Original paper linked here. I liked the figure that opened their paper, it gave a visual representation of what the paper was going to be about before I could read the abstract. After reading this paper I can see the potential perks of stacked graphs (when the different stacks are sums of the whole, example: if you divided sales for the same company up into categories). As far as braided graphs, which their paper showed that people liked (given how they look in their paper, I’m not too sure I believe them). They seem pretty ugly, but I can see how they work.

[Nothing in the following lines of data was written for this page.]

(** * Provider configuration of the backend: [src/backend/app/settings.py]

    Shallow embedding of [init_settings] and the five provider initializers.
    The process environment is a function from keys to optional strings
    ([os.getenv]), the process-wide [llama_index] [Settings] object is a
    record of four fields, and the Python control flow (assignments to
    [Settings], [print], exceptions that leave earlier assignments in place)
    is a state-and-exception monad.  What the module takes from outside,
    Python's [int()] and [float()] and the validation done by the provider
    SDKs' client classes, is a parameter of every initializer: the theorems
    hold whatever these do. *)

From Stdlib Require Import String Ascii List ZArith NArith Bool Lia.
Import ListNotations.
Open Scope string_scope.
Set Warnings "-register-all".

(** ** Python values *)

(** Python floats are kept as the exact decimal value of the literal they
    were parsed from; the rounding to binary64 plays no role in what is
    proved here. *)
Inductive pyfloat : Type :=
| FFinite (neg : bool) (mant : N) (exp10 : Z)
| FInf (neg : bool)
| FNaN.

(** The Python objects that flow through this module.  An instance built
    by a call of class [Cls] with keyword arguments is the class name and
    the keyword arguments in the order the source passes them.  A callback
    returned by a factory carries an object identity [oid], so that two uses
    of the same callback can be told apart from two equal-looking ones. *)
Inductive pyobj : Type :=
| PyNone
| PyBool (b : bool)
| PyStr (s : string)
| PyInt (z : Z)
| PyFloat (f : pyfloat)
| PyInstance (cls : string) (kwargs : list (string * pyobj))
| PyCallback (oid : nat) (factory : string) (args : list pyobj).

(** [str(x)] for the values [print] and f-strings meet here. *)
Definition py_str_opt (o : option string) : string :=
  match o with Some s => s | None => "None" end.

Definition py_opt_str (o : option string) : pyobj :=
  match o with Some s => PyStr s | None => PyNone end.

(** [repr(s)] of a string, as it appears in the messages of [int()] and
    [float()]; exact for strings without quotes, backslashes or control
    characters. *)
Definition py_repr (s : string) : string := "'" ++ s ++ "'".

(** The exceptions the module raises. *)
Inductive exc : Type :=
| ValueError (msg : string)
| KeyError (key : pyobj).

(** ** What the module takes from the Python runtime and the SDKs *)

(** The outcome of [int(s)] or [float(s)] on a [str]: the value, or the
    message of the [ValueError] it raises (the only exception these raise on
    a [str]). *)
Inductive conv (A : Type) : Type :=
| Value (a : A)
| Invalid (msg : string).
Arguments Value {A} a.
Arguments Invalid {A} msg.
(** The round trip is not the identity on every millisecond count:
    61.029 comes back one unit in the last place lower. *)
Example duration_round_trip_61_029 :
  ∃ x y : spec_float,
    Builtins.float (PStr "61.029") = Ok x
    ∧ _convert_duration_to_str x = Ok "00:01:01.029"%string
    ∧ _convert_duration_to_sec (PStr "00:01:01.029") = Ok (PFloat y)
    ∧ x ≠ y
    ∧ Float.ltb (Float.sub x y) (Float.of_ratio false 1 1000000000) = true.
Proof.
  exists (S754_finite false 8589068176837313 (-47)),
         (S754_finite false 8589068176837312 (-47)).
  repeat split; try (vm_compute; reflexivity). discriminate.
Qed.

(** ** C5: frame-rate derivation *)




(** Nor is the result always finite: a [DURATION] of ["nan:0:0"] gives a
    NaN frame rate, a frame count beyond the double range makes the
    division raise [OverflowError], and a duration of the smallest
    positive double gives an infinite frame rate. *)
Example derive_fps_nan :
  derive_fps (PDict [("DURATION", PStr "nan:0:0"); ("NUMBER_OF_FRAMES", PStr "100")])
  = Ok (PStr "nan:0:0", PFloat S754_nan, PFloat S754_nan).
Proof. vm_compute. reflexivity. Qed.

Example derive_fps_overflow :
  derive_fps (PDict [("DURATION", PStr "0:0:1"); ("NUMBER_OF_FRAMES", PInt (10 ^ 309))])
  = Raise (mkExc OverflowError None).
Proof. vm_compute. reflexivity. Qed.

Example derive_fps_infinite :
  derive_fps (PDict [("DURATION", PStr "0:0:5e-324"); ("NUMBER_OF_FRAMES", PStr "100")])
  = Ok (PStr "0:0:5e-324", PFloat (S754_finite false 1 (-1074)),
        PFloat (S754_infinity false)).
Proof. vm_compute. reflexivity. Qed.

(** ** C3: defaults of the format summary *)

Lemma get_absent key obj dflt : absent key obj → Py.get obj key dflt = Ok dflt.
Proof. intros (d & -> & H). simpl. rewrite H. reflexivity. Qed.
(** C2, as the code has it: after one pass on a store that answers every
    call and holds one deployment per key, a second pass issues no
    create, no delete and no update of the workload set; its only write,
    if any, is the update of the Drone's status.  It issues that update,
    and returns nil, whenever the Drone exists and the canonical set
    declares a replica count, which after the first pass is always the
    desired one; it writes nothing when the Drone is gone, and panics
    without a write when the set declares no count. *)
Theorem second_pass_writes_status_only
    (req : Request) (c c1 c2 : Client Replica.Cluster) (o1 o2 : Outcome) :
  faults c = [] ->
  uniqueKeys (Replica.deployments (store c)) ->
  Replica.Reconcile req c = (o1, c1) ->
  Replica.Reconcile req c1 = (o2, c2) ->
  exists new,
    calls c2 = calls c1 ++ new
    /\ (writes new = []
        \/ writes new
           = [mkCall VStatusUpdate KDrone (ReqNamespace req) (ReqName req) None])
    /\ match lookup (ReqNamespace req) (ReqName req) (Replica.drones (store c1)) with
       | None => writes new = [] /\ o2 = Return None
       | Some Drone =>
           exists depl,
             lookup (Namespace (Replica.DroneMeta Drone)) "mydrones"
               (Replica.deployments (store c1)) = Some depl
             /\ match Replica.Replicas (Replica.DSpec depl) with
                | Some n =>
                    n = Replica.expectedReplicas Drone
                    /\ writes new
                       = [mkCall VStatusUpdate KDrone (ReqNamespace req)
                            (ReqName req) None]
                    /\ o2 = Return None
                | None => writes new = [] /\ o2 = Panic
                end
       end.
Proof.
  destruct c as [[dr D] fs cs]. simpl. intros -> U Run1 Run2.
  destruct (lookup (ReqNamespace req) (ReqName req) dr) as [Drone|] eqn:L.
  - (* the Drone exists *)
    rewrite (Reconcile_quiet req Drone dr D cs U L) in Run1.
    apply lookup_key in L as L'. destruct L' as (_ & Ln & Lm). simpl meta in Ln, Lm.
    set (D1 := filter (fun x => negb (GC.stale Drone x)) D) in *.
    assert (S1 : forall x, In x D1 -> GC.stale Drone x = false).
    { intros x I. apply filter_In in I as [_ I]. now apply negb_true_iff in I. }
    set (cs1 := cs ++ _ ++ _) in Run1. clearbody cs1.
    revert Run2. unfold Quiet.converge in Run1.
    destruct (lookup (Namespace (Replica.DroneMeta Drone)) "mydrones" D1)
      as [depl|] eqn:G.
    + apply lookup_key in G as G'. destruct G' as (_ & Gn & Gm).
      simpl meta in Gn, Gm.
      destruct (Replica.Replicas (Replica.DSpec depl)) as [n|] eqn:R.
      * destruct (negb (n =? Replica.expectedReplicas Drone)%Z) eqn:Ne.
        -- (* the first pass adjusted the declared count *)
           injection Run1 as <- <-. intros Run2.
           cbn [store calls Replica.drones Replica.deployments]. rewrite L.
           eapply (settled_pass_exact req Drone) in Run2; [exact Run2|exact L| | |].
           ++ intros x I. apply In_replace in I as [->|I]; [|now apply S1].
              apply negb_true_iff. apply canonical_not_stale. exact Gm.
           ++ apply lookup_replace with (old := depl); auto.
           ++ simpl. now intros ? [= <-].
        -- (* the first pass synced the status *)
           injection Run1 as <- <-. intros Run2.
           apply negb_false_iff, Z.eqb_eq in Ne.
           cbn [store calls Replica.drones Replica.deployments].
           assert (L2 : lookup (ReqNamespace req) (ReqName req)
                          (replace
                             (Replica.withFlyingDrones Drone
                                (Replica.StatusReplicas (Replica.DStatus depl))) dr)
                        = Some (Replica.withFlyingDrones Drone
                                  (Replica.StatusReplicas (Replica.DStatus depl))))
             by (apply lookup_replace with (old := Drone); auto).
           rewrite L2.
           eapply (settled_pass_exact req
                     (Replica.withFlyingDrones Drone
                        (Replica.StatusReplicas (Replica.DStatus depl))))
             in Run2; [exact Run2|exact L2|exact S1|exact G|].
           intros m Rm. rewrite R in Rm. injection Rm as <-. exact Ne.
      * (* the first pass met a set without a declared count *)
        injection Run1 as <- <-. intros Run2.
        cbn [store calls Replica.drones Replica.deployments]. rewrite L.
        eapply (settled_pass_exact req Drone) in Run2;
          [exact Run2|exact L|exact S1|exact G|].
        intros m Rm. rewrite R in Rm. discriminate.
    + (* the first pass created the set *)
      injection Run1 as <- <-. intros Run2.
      cbn [store calls Replica.drones Replica.deployments]. rewrite L.
      eapply (settled_pass_exact req Drone) in Run2; [exact Run2|exact L| | |].
      * intros x I. apply in_app_or in I as [I|[<-|[]]]; [now apply S1|].
        apply negb_true_iff. now apply canonical_not_stale.
      * apply lookup_app_new; [exact G|].
        exact (@hasKey_self _ Replica.Deployment_KObject
                 (Replica.buildDeployment Drone)).
      * simpl. unfold Replica.expectedReplicas. now intros m ->.
  - (* the Drone is gone *)
    unfold Replica.Reconcile, bind in Run1.
    rewrite clientGet_quiet in Run1 by apply quiet_nil.
    cbn [store faults calls tl Replica.drones] in Run1. rewrite L in Run1.
    injection Run1 as <- <-.
    unfold Replica.Reconcile, bind in Run2.
    rewrite clientGet_quiet in Run2 by apply quiet_nil.
    cbn [store faults calls tl Replica.drones] in Run2. rewrite L in Run2.
    injection Run2 as <- <-.
    cbn [store calls Replica.drones]. rewrite L.
    eexists. split; [reflexivity|]. split; [now left|]. split; reflexivity.
Qed.

Lemma second_pass_witness :
  let run1 := Replica.Reconcile (mkRequest "default" "d") threeOwned in
  let run2 := Replica.Reconcile (mkRequest "default" "d") (snd run1) in
  exists new,
    calls (snd run2) = calls (snd run1) ++ new
    /\ writes new = [mkCall VStatusUpdate KDrone "default" "d" None]
    /\ fst run2 = Return None.
Proof.
  intros run1 run2.
  destruct (second_pass_writes_status_only (mkRequest "default" "d") threeOwned
              (snd run1) (snd run2) (fst run1) (fst run2))
    as (new & Ec & _ & M);
    [reflexivity | exact threeOwned_uniqueKeys
    | apply surjective_pairing | apply surjective_pairing |].
  exists new. split; [exact Ec|].
  change (lookup (ReqNamespace (mkRequest "default" "d"))
            (ReqName (mkRequest "default" "d"))
            (Replica.drones (store (snd run1))))
    with (Some (replicaDrone (Some 2%Z) 0)) in M.
  destruct M as (depl & Hl & M).
  change (lookup (Namespace (Replica.DroneMeta (replicaDrone (Some 2%Z) 0)))
            "mydrones" (Replica.deployments (store (snd run1))))
    with (Some (Replica.withReplicas (ownedSet "mydrones") (Some 2%Z))) in Hl.
  injection Hl as <-. destruct M as (_ & Hw & Ho). split; assumption.
Defined.

(** C2 as stated fails: on a cluster at rest, where nothing changes
    between or during the passes, the second pass issues an update call
    all the same, the one of the Drone's status. *)
Lemma second_pass_still_updates :
  exists c1 c2,
    Replica.Reconcile (mkRequest "default" "d") atRest = (Return None, c1)
    /\ store c1 = store atRest
    /\ Replica.Reconcile (mkRequest "default" "d") c1 = (Return None, c2)
    /\ store c2 = store atRest
    /\ writes (calls c1) = [mkCall VStatusUpdate KDrone "default" "d" None]
    /\ writes (calls c2) = [mkCall VStatusUpdate KDrone "default" "d" None;
                            mkCall VStatusUpdate KDrone "default" "d" None].
Proof.
  eexists. eexists. split; [vm_compute; reflexivity|].
  split; [reflexivity|]. split; [vm_compute; reflexivity|].
  repeat split.
Qed.

(** ** The observed count of a Swarm *)

Section WriteFacts.
Context {S A : Type} `{KObject A}.
Variable k : Kind.
Variable proj : S -> list A.
Variable inj : list A -> S -> S.

Lemma clientGet_not_found (ns name : string) (c c' : Client S) :
  clientGet k proj ns name c = (inl NotFound, c') ->
  lookup ns name (proj (store c)) = None.
Proof.
  destruct c as [s fs cs].
  unfold clientGet, bind, nextFault, getStore, logCall, ret; simpl.
  destruct fs as [|[f|] fs]; simpl;
    destruct (lookup ns name (proj s)); intros [= <-]; auto.
Qed.

Lemma clientCreate_store (x : A) (c c' : Client S) (e : option error) :
  clientCreate k proj inj x c = (e, c') ->
  store c' = store c \/ store c' = inj (proj (store c) ++ [x]) (store c).
Proof.
  destruct c as [s fs cs].
  unfold clientCreate, bind, nextFault, getStore, setStore, logCall, ret; simpl.
  destruct fs as [|[f|] fs]; simpl;
    try destruct (lookup _ _ (proj s)); intros [= <- <-]; auto.
Qed.

Lemma clientDelete_store (ns name : string) (c c' : Client S) (e : option error) :
  clientDelete k proj inj ns name c = (e, c') ->
  store c' = store c \/ store c' = inj (remove ns name (proj (store c))) (store c).
Proof.
  destruct c as [s fs cs].
  unfold clientDelete, bind, nextFault, getStore, setStore, logCall, ret; simpl.
  destruct fs as [|[f|] fs]; simpl;
    try destruct (lookup _ _ (proj s)); intros [= <- <-]; auto.
Qed.

Lemma clientWrite_done (v : Verb) (merge : A -> A -> A) (x : A) (c c' : Client S) :
  clientWrite k proj inj v merge x c = (None, c') ->
  exists old,
    lookup (Namespace (meta x)) (Name (meta x)) (proj (store c)) = Some old
    /\ store c' = inj (replace (merge old x) (proj (store c))) (store c).
Proof.
  destruct c as [s fs cs].
  unfold clientWrite, bind, nextFault, getStore, setStore, logCall, ret; simpl.
  destruct fs as [|[f|] fs]; simpl;
    try destruct (lookup _ _ (proj s)) as [old|]; intros [= <-];
    exists old; auto.
Qed.
End WriteFacts.
Fixpoint eqb (a b : jsstring) : bool :=
  match a, b with
  | [], [] => true
  | x :: a', y :: b' => N.eqb x y && eqb a' b'
  | _, _ => false
  end.

(** [if (s)] on a string: the empty string is the only falsy one. *)
Definition truthy (s : jsstring) : bool :=
  match s with [] => false | _ :: _ => true end.

(** [if (s)] on [string | undefined]. *)
Definition truthyOpt (s : option jsstring) : bool :=
  match s with Some s' => truthy s' | None => false end.

(** ECMAScript WhiteSpace and LineTerminator code points, the set removed by
    [String.prototype.trim] and matched by the regular expression [\s]. *)
Definition isWhiteSpace (c : codeunit) : bool :=
  ((9 <=? c) && (c <=? 13) || (c =? 32) || (c =? 160) || (c =? 5760)
   || (8192 <=? c) && (c <=? 8202) || (c =? 8232) || (c =? 8233)
   || (c =? 8239) || (c =? 8287) || (c =? 12288) || (c =? 65279))%N.

Fixpoint trimStart (s : jsstring) : jsstring :=
  match s with
  | [] => []
  | c :: s' => if isWhiteSpace c then trimStart s' else s
  end.

Definition trimEnd (s : jsstring) : jsstring := rev (trimStart (rev s)).

Definition trim (s : jsstring) : jsstring := trimEnd (trimStart s).

(** [s.substring(0, n)] for a non-negative integer [n]. *)
Definition substring0 (s : jsstring) (n : nat) : jsstring := firstn n s.

(** [s.split(sep)] for a one-character separator: always at least one
    piece, and one more piece than there are separators. *)
Fixpoint split (sep : codeunit) (s : jsstring) : list jsstring :=
  match s with
  | [] => [[]]
  | c :: s' =>
      if N.eqb c sep then [] :: split sep s'
      else match split sep s' with
           | w :: ws => (c :: w) :: ws
           | [] => [[c]]
           end
  end.
Lemma is_integer_inject v : is_integer v = true -> (v == inject_Z (Qnum (Qred v)))%Q.
Proof.
  unfold is_integer. intros H. apply andb_true_iff in H as [H _].
  apply andb_true_iff in H as [H _]. apply whole_inject, H.
Qed.

Section ExactSums.

Variable k : Z.
Hypothesis Hk : 0 <= k <= 1074.

Lemma step_exact p S v :
  gridpt k S -> gridpt k v ->
  (Qabs S + Qabs v < grid_bound k)%Q ->
  (rSum p == S)%Q -> (rErr p == 0)%Q ->
  let p' := kahanBabuskaNeumaierStep p (double v) in
  (rSum p' == S + v)%Q /\ (rErr p' == 0)%Q /\ cnt p' = cnt p /\ approx p' = approx p.
Proof.
  intros GS Gv B Es Ee p'.
  assert (BS : (Qabs S < grid_bound k)%Q).
  { eapply Qle_lt_trans; [|exact B].
    rewrite <- (Qplus_0_r (Qabs S)) at 1. apply Qplus_le_r, Qabs_nonneg. }
  assert (Bv : (Qabs v < grid_bound k)%Q).
  { eapply Qle_lt_trans; [|exact B].
    rewrite <- (Qplus_0_l (Qabs v)) at 1. apply Qplus_le_l, Qabs_nonneg. }
  assert (Dv : (double v == v)%Q) by (apply (double_fits k); assumption).
  assert (Dt : (fadd (rSum p) (double v) == S + v)%Q).
  { unfold fadd. rewrite Es, Dv. apply (double_fits k); [exact Hk|apply gridpt_plus; assumption|].
    eapply Qle_lt_trans; [apply Qabs_triangle|exact B]. }
  assert (E1 : fadd (fsub (rSum p) (fadd (rSum p) (double v))) (double v) = (0 # 1)%Q).
  { unfold fadd at 1. apply double_zero. unfold fsub. rewrite Dt, Es, Dv.
    assert (X : (S - (S + v) == - v)%Q) by ring. rewrite X.
    rewrite (double_fits k (- v) Hk (gridpt_opp _ _ Gv)); [ring|].
    rewrite Qabs_opp. exact Bv. }
  assert (E2 : fadd (fsub (double v) (fadd (rSum p) (double v))) (rSum p) = (0 # 1)%Q).
  { unfold fadd at 1. apply double_zero. unfold fsub. rewrite Dt, Es, Dv.
    assert (X : (v - (S + v) == - S)%Q) by ring. rewrite X.
    rewrite (double_fits k (- S) Hk (gridpt_opp _ _ GS)); [ring|].
    rewrite Qabs_opp. exact BS. }
  subst p'. unfold kahanBabuskaNeumaierStep. simpl.
  split; [exact Dt|]. split; [|split; reflexivity].
  destruct (Js.Qlt_bool _ _); [rewrite E1|rewrite E2];
    unfold fadd; rewrite (double_zero (rErr p + 0)); try reflexivity; rewrite Ee; reflexivity.
Qed.

Lemma fold_sumStep_exact l : forall p S,
  Forall (gridpt k) l -> gridpt k S ->
  (Qabs S + sum_of (map Qabs l) < grid_bound k)%Q ->
  (approx p = false -> (inject_Z (iSum p) == S)%Q) ->
  (approx p = true -> (rSum p == S)%Q /\ (rErr p == 0)%Q) ->
  let p' := fold_left sumStep l p in
  cnt p' = cnt p + Z.of_nat (length l) /\
  (approx p' = false -> (inject_Z (iSum p') == S + sum_of l)%Q) /\
  (approx p' = true -> (rSum p' == S + sum_of l)%Q /\ (rErr p' == 0)%Q).
Proof.
  induction l as [|v l IH]; intros p S Gl GS B I R p'.
  - subst p'. simpl. split; [lia|]. split.
    + intros A. rewrite (I A). ring.
    + intros A. destruct (R A) as [R1 R2]. split; [rewrite R1; ring|exact R2].
  - apply Forall_cons_1 in Gl as [Gv Gl].
    simpl in B.
    assert (B1 : (Qabs S + Qabs v < grid_bound k)%Q).
    { eapply Qle_lt_trans; [|exact B]. apply Qplus_le_r.
      rewrite <- (Qplus_0_r (Qabs v)) at 1. apply Qplus_le_r, sum_of_abs_nonneg. }
    assert (B2 : (Qabs (S + v) + sum_of (map Qabs l) < grid_bound k)%Q).
    { eapply Qle_lt_trans; [|exact B]. rewrite Qplus_assoc.
      apply Qplus_le_l, Qabs_triangle. }
    assert (GSv : gridpt k (S + v)) by (apply gridpt_plus; assumption).
    assert (Next : forall q,
              cnt q = cnt p + 1 ->
              (approx q = false -> (inject_Z (iSum q) == S + v)%Q) ->
              (approx q = true -> (rSum q == S + v)%Q /\ (rErr q == 0)%Q) ->
              let q' := fold_left sumStep l q in
              cnt q' = cnt p + Z.of_nat (length (v :: l)) /\
              (approx q' = false -> (inject_Z (iSum q') == S + sum_of (v :: l))%Q) /\
              (approx q' = true -> (rSum q' == S + sum_of (v :: l))%Q /\ (rErr q' == 0)%Q)).
    { intros q Cq Iq Rq q'.
      destruct (IH q (S + v)%Q Gl GSv B2 Iq Rq) as (C & I' & R'). fold q' in C, I', R'.
      split; [rewrite C, Cq; simpl length; lia|]. simpl sum_of. split.
      - intros A. rewrite (I' A). ring.
      - intros A. destruct (R' A) as [R1 R2]. split; [rewrite R1; ring|exact R2]. }
    subst p'. simpl fold_left.
    destruct (approx p) eqn:A.
    + destruct (R eq_refl) as [R1 R2].
      pose proof (step_exact (mkSum (rSum p) (rErr p) (iSum p) (cnt p + 1) true) S v
                    GS Gv B1 R1 R2) as (X1 & X2 & X3 & X4).
      replace (sumStep p v)
        with (kahanBabuskaNeumaierStep
                (mkSum (rSum p) (rErr p) (iSum p) (cnt p + 1) true) (double v))
        by (unfold sumStep; simpl; rewrite A; reflexivity).
      apply Next.
      * exact X3.
      * intros F. rewrite X4 in F. discriminate F.
      * intros _. split; assumption.
    + destruct (is_integer v) eqn:V.
      * replace (sumStep p v)
          with (mkSum (rSum p) (rErr p) (iSum p + Qnum (Qred v)) (cnt p + 1) false)
          by (unfold sumStep; simpl; rewrite A, V; reflexivity).
        apply Next; simpl.
        -- reflexivity.
        -- intros _. rewrite inject_Z_plus, (I eq_refl), <- (is_integer_inject v V). reflexivity.
        -- discriminate.
      * assert (BS : (Qabs S < grid_bound k)%Q).
        { eapply Qle_lt_trans; [|exact B1].
          rewrite <- (Qplus_0_r (Qabs S)) at 1. apply Qplus_le_r, Qabs_nonneg. }
        assert (R1 : (rSum (kahanBabuskaNeumaierInit
                              (mkSum (rSum p) (rErr p) (iSum p) (cnt p + 1) false)) == S)%Q).
        { simpl. rewrite (I eq_refl). apply (double_fits k); assumption. }
        pose proof (step_exact _ S v GS Gv B1 R1 (Qeq_refl _)) as (X1 & X2 & X3 & X4).
        replace (sumStep p v)
          with (kahanBabuskaNeumaierStep
                  (kahanBabuskaNeumaierInit
                     (mkSum (rSum p) (rErr p) (iSum p) (cnt p + 1) false)) (double v))
          by (unfold sumStep; simpl; rewrite A, V; reflexivity).
        apply Next.
        -- exact X3.
        -- intros F. rewrite X4 in F. discriminate F.
        -- intros _. split; assumption.
Qed.
Lemma is_upper_iff a :
  is_upper a = true ↔ (65 ≤ nat_of_ascii a ≤ 90)%nat.
Proof.
  unfold is_upper. rewrite andb_true_iff, !Nat.leb_le. lia.
Qed.

Lemma nat_of_lower_upper a :
  is_upper a = true →
  nat_of_ascii (lower_char a) = nat_of_ascii a + 32.
Proof.
  intros Hu. unfold lower_char. rewrite Hu.
  apply is_upper_iff in Hu. apply nat_ascii_embedding. lia.
Qed.

Lemma lower_char_other a : is_upper a = false → lower_char a = a.
Proof. intros Hu. unfold lower_char. by rewrite Hu. Qed.

Lemma nat_of_ascii_inj a b : nat_of_ascii a = nat_of_ascii b → a = b.
Proof.
  intros H. rewrite <- (ascii_nat_embedding a), <- (ascii_nat_embedding b).
  by rewrite H.
Qed.

Lemma same_char_nocase_iff a b :
  same_char_nocase a b ↔ lower_char a = lower_char b.
Proof.
  unfold same_char_nocase. split.
  - intros [-> | [[Ha Hb] | [Hb Ha]]]; [done | |].
    + apply nat_of_ascii_inj. rewrite (nat_of_lower_upper a Ha).
      rewrite lower_char_other; [done|].
      apply not_true_is_false. rewrite is_upper_iff.
      apply is_upper_iff in Ha. lia.
    + apply nat_of_ascii_inj. rewrite (nat_of_lower_upper b Hb).
      rewrite lower_char_other; [done|].
      apply not_true_is_false. rewrite is_upper_iff.
      apply is_upper_iff in Hb. lia.
  - intros H. apply (f_equal nat_of_ascii) in H.
    destruct (is_upper a) eqn:Ha, (is_upper b) eqn:Hb.
    + rewrite !nat_of_lower_upper in H by done.
      left. apply nat_of_ascii_inj. lia.
    + rewrite nat_of_lower_upper, (lower_char_other b) in H by done.
      right; left. by split.
    + rewrite (lower_char_other a), nat_of_lower_upper in H by done.
      right; right. by split.
    + rewrite !lower_char_other in H by done.
      left. by apply nat_of_ascii_inj.
Qed.

Lemma same_nocase_iff s t : same_nocase s t ↔ toLowerCase s = toLowerCase t.
Proof.
  split.
  - induction 1 as [|a b s t Hc _ IH]; simpl; [done|].
    apply same_char_nocase_iff in Hc. by rewrite Hc, IH.
  - revert t. induction s as [|a s IH]; intros [|b t] H; simpl in H;
      try discriminate H.
    + constructor.
    + injection H as Hc H. constructor; [by apply same_char_nocase_iff | by apply IH].
Qed.

(** The test performed by the filter, against its specification. *)
Lemma includes_lower_iff s t :
  includes (toLowerCase s) (toLowerCase t) = true ↔ substring_nocase t s.
Proof.
  rewrite includes_iff. unfold substring_of, substring_nocase. split.
  - intros (pre & post & H).
    apply toLowerCase_split in H as (s1 & s2' & -> & <- & H).
    apply toLowerCase_split in H as (mid & s3 & -> & H & <-).
    exists s1, mid, s3. split; [done | by apply same_nocase_iff].
  - intros (pre & mid & post & -> & H). apply same_nocase_iff in H.
    exists (toLowerCase pre), (toLowerCase post).
    by rewrite !toLowerCase_app, H.
Qed.

Lemma substring_of_nocase s t : substring_of t s → substring_nocase t s.
Proof.
  intros (pre & post & ->). exists pre, t, post. split; [done|].
  by apply same_nocase_iff.
Qed.

End strings.

(** ** Filtering the days *)

Section filtering.
Import EventsManagement.

Lemma day_matches_iff term day :
  day_matches term day = true ↔ day_selected term day.
Proof.
  unfold day_matches, day_selected.
  by rewrite orb_true_iff, !includes_lower_iff.
Qed.

Lemma filter_selects {A} (f : A → bool) (P : A → Prop) (l : list A) :
  (∀ x, f x = true ↔ P x) → selects P l (List.filter f l).
Proof.
  intros Hf. induction l as [|x l IH]; simpl; [constructor|].
  destruct (f x) eqn:Hx.
  - constructor; [by apply Hf | done].
  - constructor; [|done]. rewrite <- Hf. congruence.
Qed.

(** [selects] determines its result, keeps the order, and keeps exactly
    the elements that satisfy the predicate. *)
Lemma selects_unique {A} (P : A → Prop) (l l1 l2 : list A) :
  selects P l l1 → selects P l l2 → l1 = l2.
Proof.
  intros H1. revert l2.
  induction H1 as [|x l l1 Hx _ IH|x l l1 Hx _ IH]; intros l2 H2;
    inversion H2; subst; try done.
  by f_equal; apply IH.
  all: by apply IH.
Qed.

Lemma selects_sublist {A} (P : A → Prop) (l l' : list A) :
  selects P l l' → sublist l' l.
Proof. induction 1; by constructor. Qed.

However, I agree with them that aesthetically they can make some changes to it. I took particular interest in the fact that they had a training session for the participants and a pilot study, which is ideal! I also like how they added that the questions/tasks asked increased in difficulty (something that is important that I noticed from my own work on user studies). Lastly, the paper notes that it really became about differing between shared and split spaces, which makes sense.